§ Description of the task
Only lines holding "network" are wanted; copy each of them from the records below.
- - - - -
(** ** The sample of a price history *)

Lemma sample_step_covers n : (Z.of_nat n <= 20 * sample_step n)%Z.
Proof.
  unfold sample_step.
  pose proof (Qle_ceiling (inject_Z (Z.of_nat n) / inject_Z 20)) as H.
  set (s := Qceiling _) in *. clearbody s.
  unfold Qle, Qdiv, Qmult, Qinv, inject_Z in H. simpl in H. lia.
Qed.

Lemma is_zero_of_Z z : Num.Qis_zero (inject_Z z) = (z =? 0)%Z.
Proof.
  unfold Num.Qis_zero, Qeq_bool, inject_Z. simpl. now rewrite Z.mul_1_r.
Qed.

Lemma ceil_of_twentieth n :
  Num.ceil (Num.div (Num.of_nat n) (Num.of_Z 20)) = Num.of_Z (sample_step n).
Proof. reflexivity. Qed.

Lemma rem_of_Z x y :
  (0 <= x)%Z -> (y <> 0)%Z -> Num.rem (Num.of_Z x) (Num.of_Z y) = Some (Num.of_Z (Z.rem x y)).
Proof.
  intros Hx Hy. unfold Num.rem. rewrite !as_integer_of_Z.
  destruct (Z.ltb_spec x 0); [lia|]. destruct (Z.eqb_spec y 0); [lia|]. reflexivity.
Qed.

Lemma sampled_index l i :
  (i < List.length l)%nat ->
  sampled (VArr l) i
  = Ok (VBool (Z.rem (Z.of_nat i) (sample_step (List.length l)) =? 0)%Z).
Proof.
  intros Hi. pose proof (sample_step_covers (List.length l)) as Hs.
  unfold sampled.
  change (get (VArr l) "length" >>= fun n => js_div n (num 20))
    with (Ok (Num.div (Num.of_nat (List.length l)) (Num.of_Z 20))).
  cbn [bind]. rewrite ceil_of_twentieth. unfold Num.of_nat at 1.
  rewrite rem_of_Z by lia. cbn [modelled bind strict_eq_zero].
  unfold Num.of_Z. now rewrite is_zero_of_Z.
Qed.

(** The entries a filter on the index keeps out of [n] entries from index
    [i]: no more than there are multiples of the step from [i] on. *)
Lemma sampled_few (step : Z) (f : value -> nat -> res value) l :
  (0 < step)%Z ->
  forall i r q0 q1,
    (forall x j, (i <= j < i + List.length l)%nat ->
                 f x j = Ok (VBool (Z.rem (Z.of_nat j) step =? 0)%Z)) ->
    filteriM f i l = Ok r ->
    ((q0 - 1) * step < Z.of_nat i)%Z ->
    (Z.of_nat (i + List.length l) <= q1 * step)%Z ->
    (Z.of_nat (List.length r) <= q1 - q0)%Z.
Proof.
  intros Hstep. induction l as [|x l IH]; intros i r q0 q1 Hf H Hq0 Hq1.
  - simpl in *. injection H as <-. simpl. nia.
  - simpl in H. apply bind_Ok in H as (y & Hy & H). apply bind_Ok in H as (ys & Hys & H).
    injection H as <-. rewrite Hf in Hy by (simpl; lia). injection Hy as <-.
    simpl in Hq1.
    assert (Hf' : forall x j, (S i <= j < S i + List.length l)%nat ->
                              f x j = Ok (VBool (Z.rem (Z.of_nat j) step =? 0)%Z)).
    { intros x' j Hj. apply Hf. simpl. lia. }
    cbn [truthy]. destruct (Z.eqb_spec (Z.rem (Z.of_nat i) step) 0) as [Hr|Hr].
    + pose proof (Z.quot_rem' (Z.of_nat i) step) as Hqr. rewrite Hr in Hqr.
      set (k := (Z.of_nat i ÷ step)%Z) in *.
      assert (Hk : (q0 <= k)%Z) by nia.
      specialize (IH (S i) ys (k + 1)%Z q1 Hf' Hys).
      cbn [List.length]. rewrite Nat2Z.inj_succ.
      assert ((k + 1 - 1) * step < Z.of_nat (S i))%Z by nia.
      assert (Z.of_nat (S i + List.length l) <= q1 * step)%Z by lia.
      specialize (IH H H0). lia.
    + apply (IH (S i) ys q0 q1 Hf' Hys); lia.
Qed.

Lemma filteriM_sources f i l r :
  filteriM f i l = Ok r -> incl r l.
Proof.
  revert i r. induction l as [|x l IH]; simpl; intros i r H.
  - injection H as <-. apply incl_refl.
  - apply bind_Ok in H as (y & _ & H). apply bind_Ok in H as (ys & Hys & H).
    injection H as <-. specialize (IH _ _ Hys).
    destruct (truthy y); [apply incl_cons; [now left|]|]; now apply incl_tl.
Qed.

(** X10: [get_crypto_price_history] counts every price point of the
    response in [data_points] and samples them for [sampled_prices]: the
    sample holds at most twenty points, each the row of a price point of the
    response, and it starts with the first one. *)
Theorem price_history_sample_is_small (input : PriceHistoryInput) (net : network)
    (tr : ToolResult) (log : list string) :
  run (invoke (GetCryptoPriceHistory input)) net = (Ok tr, log) ->
  exists u status text body v prices sample,
    log = [u] /\ net O u = Response status text (Some body) /\
    get body "prices" = Ok v /\ or_else v (VArr []) = VArr prices /\
    get (result tr) "data_points" = Ok (VNum (Num.of_nat (List.length prices))) /\
    get (result tr) "sampled_prices" = Ok (VArr sample) /\
    (List.length sample <= 20)%nat /\
    Forall (fun e => exists p, In p prices /\ price_point p = Ok e) sample /\
    (forall p rest, prices = p :: rest ->
                    exists e more, sample = e :: more /\ price_point p = Ok e).
Proof.
  unfold run. simpl. unfold getCryptoPriceHistory. intros H.
  apply single_fetch_tool in H as (resp & Hf & H & _).
  unfold getTokenMarketChart in Hf. apply io_bind_Ok in Hf as (u & log1 & Hu & Hf).
  apply lift_Ok in Hu as [_ ->].
  apply fetchJson_Ok in Hf as (_ & -> & status & text & Hnet & _). simpl in Hnet.
  unfold getCryptoPriceHistory_body in H.
  apply bind_Ok in H as (prices & Hp & H).
  inv_object H.
  apply and_then_Ok in Hp as (up & Hup & Hp). apply or_Ok in Hp. symmetry in Hp.
  match goal with
  | Hs : (filteri_ _ prices >>= map_ price_point) = Ok _ |- _ => rename Hs into Hsample
  end.
  match goal with
  | Hl : get prices "length" = Ok _ |- _ => rename Hl into Hlen
  end.
  apply and_then_Ok in Hsample as (kept & Hk & Hs).
  destruct prices as [| | | | |l|]; try discriminate.
  cbn [filteri_] in Hk. apply bind_Ok in Hk as (ks & Hk & E). injection E as <-.
  apply map_Ok in Hs as (l0 & sample & E & -> & Hrows). injection E as <-.
  exists u, status, text, (data resp), up, l, sample.
  repeat split; auto.
  - rewrite <- (Forall2_length_eq Hrows).
    destruct l as [|p l'] eqn:El; [simpl in Hk; injection Hk as <-; simpl; lia|].
    rewrite <- El in *.
    pose proof (sample_step_covers (List.length l)) as Hc.
    assert (Hpos : (0 < sample_step (List.length l))%Z).
    { rewrite El in *. simpl List.length in *. lia. }
    pose proof (@sampled_few (sample_step (List.length l))
                  (fun _ i => sampled (VArr l) i) l Hpos 0%nat ks 0%Z 20%Z) as Hfew.
    assert (Z.of_nat (List.length ks) <= 20 - 0)%Z; [|lia].
    apply Hfew; auto; try lia.
    intros x j Hj. apply sampled_index. lia.
  - apply filteriM_sources in Hk. clear -Hk Hrows.
    induction Hrows as [|p e ks sample Hpe HF IH]; constructor.
    + exists p. split; auto. apply Hk. now left.
    + apply IH. intros x Hx. apply Hk. now right.
  - intros p rest ->. cbn [filteriM] in Hk.
    rewrite sampled_index in Hk by (simpl; lia).
    change (Z.rem (Z.of_nat 0) _) with 0%Z in Hk. cbn [bind truthy Z.eqb] in Hk.
    apply bind_Ok in Hk as (ys & _ & Hk). injection Hk as <-.
    inversion Hrows; subst. eauto.
Qed.

Lemma price_history_sample_is_small_witness :
  exists tr,
    fst (run (invoke (GetCryptoPriceHistory bitcoin_day)) (ok_json a_day_of_prices)) = Ok tr /\
    get (result tr) "data_points" = Ok (num 25) /\
    exists sample,
      get (result tr) "sampled_prices" = Ok (VArr sample) /\ (List.length sample <= 20)%nat.
Proof.
  eexists. split; [reflexivity|]. split; [reflexivity|].
  destruct (@price_history_sample_is_small bitcoin_day (ok_json a_day_of_prices) _ _ eq_refl)
    as (u & status & text & body & v & prices & sample & _ & _ & _ & _ & _ & Hs & Hlen & _).
  exists sample. split; [exact Hs|exact Hlen].
Defined.


(** ** The protocol detail *)

Lemma detail_ratio d r :
  getDefiProtocolDetail_body d = Ok r ->
  exists mcap ratio,
    get d "mcap" = Ok mcap /\ get r "mcap_to_tvl" = Ok ratio /\
    (mcap <- get d "mcap" ;;
     cur <- (if truthy mcap then latest_liquidity d else Ok mcap) ;;
     if truthy cur then
       mcap <- get d "mcap" ;;
       tvl <- get d "tvl" ;;
       liq <- (get tvl "length" >>= fun n => js_sub n (num 1)) >>= idx tvl
              >>= prop "totalLiquidityUSD" ;;
       js_div mcap liq >>= fun q => toFixed_ 2 (VNum q)
     else Ok VNull) = Ok ratio.
Proof.
  unfold getDefiProtocolDetail_body. intros H.
  apply bind_Ok in H as (c & _ & H). apply bind_Ok in H as (chainTvls & _ & H).
  apply bind_Ok in H as (hist & _ & H). inv_object H.
  match goal with
  | Hr : (mcap <- get d "mcap" ;; _) = Ok ?ratio |- _ =>
      pose proof Hr as Hm; apply bind_Ok in Hm as (mcap & Hm & _);
      exists mcap, ratio; repeat split; auto
  end.
Qed.

Lemma latest_liquidity_direct d cur :
  latest_liquidity d = Ok cur -> truthy cur = true ->
  (tvl <- get d "tvl" ;;
   (get tvl "length" >>= fun n => js_sub n (num 1)) >>= idx tvl
   >>= prop "totalLiquidityUSD") = Ok cur.
Proof.
  unfold latest_liquidity. intros H Ht.
  apply and_then_Ok in H as (tvl & Htvl & H). rewrite Htvl. cbn [bind].
  apply opt_Ok in H as [[_ ->]|[_ H]]; [discriminate|].
  apply bind_Ok in H as (i & Hi & H). rewrite Hi. cbn [and_then bind].
  apply and_then_Ok in H as (x & Hx & H). rewrite Hx. cbn [bind].
  unfold opt_prop, opt_get in H. unfold prop.
  destruct (nullish x); [|exact H]. injection H as <-. discriminate.
Qed.

Lemma Qabs_zero_iff q : Num.Qis_zero q = false -> (0 < Qabs q)%Q.
Proof.
  unfold Num.Qis_zero. intros H.
  destruct (Qlt_le_dec 0 (Qabs q)) as [Hlt|Hle]; auto.
  assert (Hz : (Qabs q == 0)%Q) by (apply Qle_antisym; auto using Qabs_nonneg).
  assert (Hq : (q == 0)%Q).
  { apply Qle_antisym.
    - eapply Qle_trans; [apply Qle_Qabs|]. now rewrite Hz.
    - rewrite <- (Qopp_involutive q). setoid_replace 0%Q with (- 0)%Q by reflexivity.
      apply Qopp_le_compat. eapply Qle_trans; [apply Qle_Qabs|]. rewrite Qabs_opp.
      now rewrite Hz. }
  apply Qeq_bool_iff in Hq. congruence.
Qed.

(** A quotient of at most [10^20] in magnitude is written in fixed
    notation. *)
Lemma ratio_below_large m l :
  Num.Qis_zero l = false ->
  (Qabs m <= inject_Z (10 ^ 20) * Qabs l)%Q ->
  Qle_bool (inject_Z (10 ^ 21)) (Qabs (m / l)) = false.
Proof.
  intros Hl Hb. apply below_large. apply Qabs_zero_iff in Hl.
  unfold Qdiv. rewrite Qabs_Qmult, Qabs_Qinv.
  apply Qle_lt_trans with (inject_Z (10 ^ 20)).
  - apply Qle_shift_div_r; auto.
  - reflexivity.
Qed.

(** X11: the [mcap_to_tvl] of [get_defi_protocol_detail] is [null] when the
    market cap or the latest liquidity is missing or zero, so the tool
    never divides by zero.  When both are finite Numbers and the market cap
    is at most [10^20] times the liquidity in magnitude, the ratio is
    [null] or a number written with two decimal places. *)
Theorem mcap_to_tvl_is_null_or_two_decimals (input : ProtocolInput) (net : network)
    (tr : ToolResult) (log : list string) :
  run (invoke (GetDefiProtocolDetail input)) net = (Ok tr, log) ->
  exists status text d mcap ratio,
    net O (protocol_url (pi_protocol input)) = Response status text (Some d) /\
    get d "mcap" = Ok mcap /\
    get (result tr) "mcap_to_tvl" = Ok ratio /\
    (truthy mcap = false -> ratio = VNull) /\
    (forall liq, latest_liquidity d = Ok liq -> truthy liq = false -> ratio = VNull) /\
    (forall m l,
        mcap = VNum (Num.Fin m) ->
        latest_liquidity d = Ok (VNum (Num.Fin l)) ->
        (Qabs m <= inject_Z (10 ^ 20) * Qabs l)%Q ->
        ratio = VNull \/ exists s, ratio = VStr s /\ two_decimals s = true).
Proof.
  unfold run. simpl. unfold getDefiProtocolDetail. intros H.
  apply single_fetch_tool in H as (resp & Hf & H & _).
  apply fetchJson_Ok in Hf as (_ & _ & status & text & Hnet & _). simpl in Hnet.
  apply detail_ratio in H as (mcap & ratio & Hm & Hr & H).
  exists status, text, (data resp), mcap, ratio.
  split; [exact Hnet|]. split; [exact Hm|]. split; [exact Hr|].
  rewrite Hm in H. cbn [bind] in H.
  split; [|split].
  - intros Hf. rewrite Hf in H. cbn [bind] in H. rewrite Hf in H. now injection H as <-.
  - intros liq Hl Hf. destruct (truthy mcap) eqn:Et.
    + rewrite Hl in H. cbn [bind] in H. rewrite Hf in H. now injection H as <-.
    + cbn [bind] in H. rewrite Et in H. now injection H as <-.
  - intros m l -> Hl Hb. destruct (truthy (VNum (Num.Fin m))) eqn:Et.
    + rewrite Hl in H. cbn [bind] in H.
      destruct (truthy (VNum (Num.Fin l))) eqn:Ec; [|left; now injection H as <-].
      right.
      pose proof (latest_liquidity_direct _ Hl Ec) as Hd.
      apply bind_Ok in Hd as (tvl & Htvl & Hd). rewrite Htvl in H. cbn [bind] in H.
      rewrite Hd in H. cbn [bind] in H.
      cbn [truthy Num.truthy] in Ec. apply negb_true_iff in Ec.
      unfold js_div, arith, and_then in H. cbn [to_number bind Num.div] in H.
      rewrite Ec in H. cbn [toFixed_ toFixed] in H.
      apply bind_Ok in H as (s & Hs & H). injection H as <-.
      exists s. split; [reflexivity|].
      destruct (toFixed_finite 2 (m / l)) eqn:E; try discriminate. injection Hs as ->.
      eapply toFixed_two_decimals; [|exact E]. now apply ratio_below_large.
    + cbn [bind] in H. rewrite Et in H. left. now injection H as <-.
Qed.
- - - - -
§ Task response
Theorem price_history_sample_is_small (input : PriceHistoryInput) (net : network)
Theorem mcap_to_tvl_is_null_or_two_decimals (input : ProtocolInput) (net : network)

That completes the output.